By Father Bud Grant
Senator Rick Santorum, a staunch Catholic unflinching in his social issues agenda, is strangely derisive in his mockery of climate change, which he has scoffed as “political science,” along with the “phony theology” of “radical environmentalists” (on CBS’ “Face the Nation”). It is disturbing and embarrassing that a frontrunner for the most powerful political job on the planet is proudly disdainful and breathtakingly ignorant on this issue. Moreover, dismissing climate change undermines social concerns and ignores his Church’s teachings.
There is virtual consensus in the scientific community that “climate change is happening and … humans are to blame,” (David Biello, Scientific American) despite the well-oiled claims of such deniers as the Heartland Institute. The conclusions of the Intergovernmental Panel on Climate Change have been reinforced by the American Association for the Advancement of Science, the American Meteorological Society, the National Science Foundation, the Environmental Protection Agency, the National Oceanic and Atmospheric Administration, and the Union of Concerned Scientists, among others.
Perhaps Climate Change Deniers are trolling a deeper suspicion of science. Populist anti-intellectualism is instinctively suspicious of any well-educated people (indeed, Mr. Santorum, who homeschools his own children, recently called President Obama a “snob” for his efforts to get more kids to attend college). Americans tend toward myths of self-taught heroes imbued with common sense expounded in folksy twang, as in J.F. Cooper’s Hawkeye. But feigned “common sense” can cloak latent prejudice and lazy over simplification. In any case, despite our mistrust of the educated “elite,” we spend our entire lives blithely accepting the fruits of those 1-percenters (really 30 percent have at least a four-year degree, 3 percent hold “terminal” degrees).
When we buckle ourselves into a piece of fiberglass and hurl ourselves down roadways at insane speeds, with other drivers coming at us only inches away, we trust technology, engineering, physics … the science that makes it all work with miraculous precision. We do the same when we fly in planes, undergo surgery, feed medicine to our children, or cook them food imported from around the globe.
The Climate Change Deniers are an enigma. I would ask: who has what to gain by foisting such a vast global conspiracy down our throats? (The answer is usually the mysteriously pariah Al Gore, former vice president of the United States, Oscar recipient, and Nobel Laureate for exposing the effects of climate change). And who, I would add, has what to gain by sowing doubt about climate change? Here’s a hint: five of the top 10 Fortune 500 companies sell cars or oil. To be fair, 78 other “500” corporations are, without government incentives, pursuing alternative energy sources.
Science aside, Mr. Santorum is equally misinformed about the position of his own faith tradition on climate change, about which Pope Benedict XVI has written with the anxiety and wisdom of a true teacher. The pope warns against “moral posturing” that refuses to “acknowledge the reality of anything beyond the political and material…” (“Jesus of Nazareth,” 2007).

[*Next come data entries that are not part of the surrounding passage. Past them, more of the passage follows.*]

(** With distinct names the order of the additions does not matter. *)
Lemma added_lookup o slots added res0 i pl r :
  NoDup (plStr <$> Platforms o) → Platforms o !! i = Some pl → slots !! i = Some (Some r) →
  i ∈ added ∨ Refs res0 !! plStr pl = Some r.1 ∧ Metadata res0 !! config_key pl = Some r.2 →
  let res := foldl (add_at o slots) res0 added in
  Refs res !! plStr pl = Some r.1 ∧ Metadata res !! config_key pl = Some r.2.
Proof.
  intros Hn Hpl Hr. revert res0. induction added as [|j added IH]; intros res0 Hin; simpl; [by destruct Hin as [?%not_elem_of_nil|?]|].
  apply IH. rewrite elem_of_cons in Hin. destruct (decide (j = i)) as [->|Hji].
  { right. unfold add_at. rewrite Hpl, Hr. simpl. by rewrite !lookup_insert_eq. }
  destruct Hin as [[->|Hin]|[H1 H2]]; [done|by left|]. right. unfold add_at.
  destruct (Platforms o !! j) as [q|] eqn:Hq; [|done]. destruct (slots !! j) as [[r'|]|]; [|done..]. simpl.
  assert (Hne : plStr q ≠ plStr pl).
  { intros E. apply Hji. eapply (NoDup_lookup _ j i (plStr pl) Hn); rewrite list_lookup_fmap, ?Hq, ?Hpl; simpl; congruence. }
  rewrite !lookup_insert_ne; [done| |done]. by intros E%config_key_eq.
Qed.

(** Nothing else is in the result. *)
Lemma added_only o slots added res0 k : 
  let res := foldl (add_at o slots) res0 added in
  (is_Some (Refs res !! k) → is_Some (Refs res0 !! k) ∨ k ∈ plStr <$> Platforms o) ∧
  (is_Some (Metadata res !! k) → is_Some (Metadata res0 !! k) ∨ k ∈ config_key <$> Platforms o).
Proof.
  revert res0. induction added as [|j added IH]; intros res0; simpl; [tauto|].
  destruct (IH (add_at o slots res0 j)) as [H1 H2]. unfold add_at in *.
  destruct (Platforms o !! j) as [q|] eqn:Hq; [|done]. destruct (slots !! j) as [[r'|]|]; [|done..]. simpl in *.
  apply list_elem_of_lookup_2 in Hq. split; intros H.
  - destruct (H1 H) as [[<-|[_ ?]]%lookup_insert_is_Some|?]; [right; by apply list_elem_of_fmap_2|by left|by right].
  - destruct (H2 H) as [[<-|[_ ?]]%lookup_insert_is_Some|?]; [right; by apply (list_elem_of_fmap_2 config_key)|by left|by right].
Qed.
(** The last reply that was decoded, as far as the goroutine's place tells about it. *)
Definition last_ok (s : walk_state) (pre : list (res ImageTransfer)) : Prop :=
  match k_prod s with
  | KPut i c => ∃ p r, pre = p ++ [r] ∧ decode_reply r = Ok (i, c)
  | KErr None => ∃ p r i, pre = p ++ [r] ∧ decode_reply r = Ok (i, true)
  | KEnd => k_ret s = Some None → ∃ p r i, pre = p ++ [r] ∧ decode_reply r = Ok (i, true)
  | _ => True
  end.

Definition walk_failure (replies : list (res ImageTransfer)) (seen : list Info) (e : error) : Prop :=
  (∃ i, i ∈ seen ∧ fn i = Some e) ∨ ∃ r, r ∈ replies ∧ decode_reply r = Err e.

Record walk_ok (replies : list (res ImageTransfer)) (s : walk_state) : Prop := {
  wk_in : ∃ pre post, replies = pre ++ post ++ k_in s ∧ (k_prod s = KRecv → post = []) ∧
          (post ≠ [] → ∃ e, k_prod s = KErr (Some e) ∨ (k_prod s = KEnd ∧ k_ret s = Some (Some e))) ∧
          Forall2 decodes pre (k_seen s ++ k_ch s ++ putting s) ∧ last_ok s pre;
  wk_ret : match k_ret s with
           | Some (Some e) => walk_failure replies (k_seen s) e
           | Some None => k_prod s = KEnd
           | None => k_prod s ≠ KEnd end;
  wk_err e : k_prod s = KErr (Some e) → ∃ r, r ∈ replies ∧ decode_reply r = Err e;
  wk_cap : length (k_ch s) ≤ 32;
}.

Lemma walk_ok_init replies : walk_ok replies (walk_init replies).
Proof. split; simpl; [|done|done|lia]. exists [], []. by split_and!. Qed.

Lemma walk_prod_ok replies s s' : walk_ok replies s → walk_step KProd s = Some s' → walk_ok replies s'.
Proof.
  intros [(pre & post & Hin & Hp0 & Hpost & HF & Hl) Hret Herr Hcap]. unfold walk_step, last_ok, putting in *.
  destruct (k_prod s) as [|i c|e|] eqn:Ep; [| |done|done].
  - rewrite (Hp0 eq_refl), app_nil_l in Hin. destruct (k_in s) as [|r rest] eqn:Ei; [done|]. intros [= <-].
    destruct (decode_reply r) as [[i c]|e] eqn:Ed; split; simpl; try done.
    + exists (pre ++ [r]), []. split_and!; [by rewrite <-app_assoc|done|done| |by exists pre, r].
      rewrite app_nil_r in HF. rewrite app_assoc. apply Forall2_app; [done|]. constructor; [by exists c|constructor].
    + by destruct (k_ret s) as [[]|].
    + exists pre, [r]. split_and!; [done|done|by eexists; left|done|done].
    + by destruct (k_ret s) as [[]|].
    + intros e' [= <-]. exists r. split; [|done]. rewrite Hin. set_solver.
  - destruct post as [|x post']; [|destruct (Hpost ltac:(done)) as (e & [?|[? _]]); done].
    case_bool_decide; [|done]. intros [= <-]. split; simpl.
    + exists pre, []. split_and!; [done|done|done| |destruct c; [destruct Hl as (p & r & -> & ?); by exists p, r, i|done]].
      destruct c; rewrite app_nil_r; exact HF.
    + by destruct (k_ret s) as [[]|], c.
    + by destruct c.
    + rewrite length_app. simpl. lia.
Qed.

Lemma walk_main_ok replies l s s' : l ≠ KProd → walk_ok replies s → walk_step l s = Some s' → walk_ok replies s'.
Proof.
  intros Hl0 [(pre & post & Hin & Hp0 & Hpost & HF & Hl) Hret Herr Hcap] Hs. unfold walk_step, last_ok, putting in *.
  destruct l; [done| |].
  - destruct (k_ret s) eqn:Er; [done|]. destruct (k_ch s) as [|i ch] eqn:Ec; [done|]. injection Hs as <-. simpl in Hcap.
    split; simpl; [|destruct (fn i) eqn:Ef; [left; exists i; set_solver|done]|done|lia].
    exists pre, post. unfold last_ok, putting. simpl. split_and!; try done.
    + intros Hne. destruct (Hpost Hne) as (e & [?|[_ ?]]); [|done]. exists e. by left.
    + by rewrite <-app_assoc.
    + destruct (k_prod s) as [| |[]|]; done.
  - destruct (k_ret s) eqn:Er; [done|]. destruct (k_prod s) as [| |e|] eqn:Ep; try done. injection Hs as <-.
    split; simpl; [|destruct e; [right; by apply Herr|done]|done|done].
    exists pre, post. unfold last_ok, putting. simpl. split_and!; try done.
    + intros Hne. destruct (Hpost Hne) as (e' & [?|[? _]]); [|done]. exists e'. right. split; congruence.
    + by destruct e.
Qed.

Lemma walk_run_ok replies ls s s' : walk_ok replies s → walk_run ls s = Some s' → walk_ok replies s'.
Proof.
  revert s. induction ls as [|l ls IH]; intros s Hok; simpl; [by intros [= <-]|].
  destruct (walk_step l s) as [s1|] eqn:Hs; simpl; [|done]. apply IH.
  destruct l; [by eapply walk_prod_ok|by apply (walk_main_ok replies KTake s)|by apply (walk_main_ok replies KFail s)].
Qed.
End walk.

(** C36. [Walk] of the content store, under every interleaving of its goroutine and its select:
    the callback sees the infos the host sent, decoded, in order and each at most once; an
    error is the callback's, the stream's, the host's or a malformed info's; a walk that ends
    without an error has decoded everything up to the host's last packet, of which at most 32
    infos were not passed to the callback. *)
Theorem store_Walk_spec parse_time fn replies ls s :
  walk_run parse_time fn ls (walk_init replies) = Some s →
  ∃ pre lost, pre `prefix_of` replies ∧ Forall2 (decodes parse_time) pre (k_seen s ++ lost) ∧
  match k_ret s with
  | Some None => length lost ≤ 32 ∧ ∃ p r i, pre = p ++ [r] ∧ decode_reply parse_time r = Ok (i, true)
  | Some (Some e) => walk_failure parse_time fn replies (k_seen s) e
  | None => True
  end.
Proof.
  intros Hr. destruct (walk_run_ok parse_time fn replies ls _ s (walk_ok_init _ _ _) Hr) as [(pre & post & -> & _ & _ & HF & Hl) Hret _ Hcap].
  exists pre, (k_ch s ++ putting s). split; [by apply prefix_app_r|]. split; [done|].
  unfold last_ok, putting in *. destruct (k_ret s) as [[e|]|]; [done| |done]. rewrite Hret, app_nil_r in *. split; [done|by apply Hl].
Qed.

(** Infos do get lost: with one complete packet, the select may find both channels ready and
    take the end before the info. *)
Theorem store_Walk_loses parse_time fn it i :
  decode_reply parse_time (Ok it) = Ok (i, true) →
  ∃ s, walk_run parse_time fn [KProd; KProd; KFail] (walk_init [Ok it]) = Some s ∧ k_ret s = Some None ∧ k_seen s = [].
Proof. intros H. unfold walk_run, walk_init, walk_step. cbn [k_prod k_in]. rewrite H. simpl. by eexists. Qed.
(* ===== verification/Services.v ===== *)
(** * The exporter and the Builder service

    The exporter and its buffer ([pkg/exporter]), and the methods and the listener of the
    Builder service ([pkg/server]); [PerformBuild] is in [Stages.v].  The listeners and the
    client of the stream are parameters. *)

From Stdlib Require Import Ascii.
From S2P Require Import Prelude GoStrings GoPath Api OsFs TarUnpack FileInfo TarCache Stream Stdio FsWalk BuildOpts.

(** ** The exporter *)

Record exporter := { e_log : list BuildTransfer; e_closed : bool }.
Definition NewExporterProxy : exporter := {| e_log := []; e_closed := false |}.

Definition export_packet (id : string) (data : bytes) (complete : bool) : BuildTransfer :=
  {| bt_Id := id; bt_Direction := OUTOF; bt_Source := None; bt_Destination := None; bt_Data := data; bt_Complete := complete;
     bt_IsDirectory := false; bt_Metadata := {[ "os" := "linux"; "stage" := "exporter"; "method" := "Write" ]} |}.

Section exporter.
(** The outcome of the request with number [n], and the ids. *)
Context (client : nat → option error) (uuid : nat → string).

Definition e_Write (e : exporter) (p : bytes) : exporter * (nat * option error) :=
  let k := length (e_log e) in
  let e' := {| e_log := e_log e ++ [export_packet (uuid k) p (bool_decide (p = []))]; e_closed := e_closed e |} in
  (e', match client k with Some err => (0, Some err) | None => (length p, None) end).

(** [Close]; [None] is the panic of closing the channel of [Done] twice. *)
Definition e_Close (e : exporter) : option (exporter * option error) :=
  match e_Write e [] with
  | (e', (_, Some err)) => Some (e', Some err)
  | (e', (_, None)) => if e_closed e' then None else Some ({| e_log := e_log e'; e_closed := true |}, None)
  end.
Definition e_Done (e : exporter) : bool := e_closed e.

In 2007, explicitly responding to a question about climate change, he noted that “we must respect the interior laws of creation, of this Earth, to learn these laws and obey them if we want to survive.”
At the World Youth Day in Sidney, 2008, the Holy Father fretted about the effects of climate change on kids from “island nations whose very existence is threatened by rising water levels; others from nations suffering the effects of devastating drought.” In advance of the 2011 climate conference in Copenhagen, according to Vatican Radio, the Holy Father prayed that “all members of the international community might reach agreement on a responsible credible response.” As always, he expressed particular social concern for the effects on “the poorest people and future generations.”
It would seem that Benedict XVI is much better informed on the science, the theology, and the social agenda than Mr. Santorum.
(Fr. Bud Grant is a professor of theology at St. Ambrose University in Davenport.)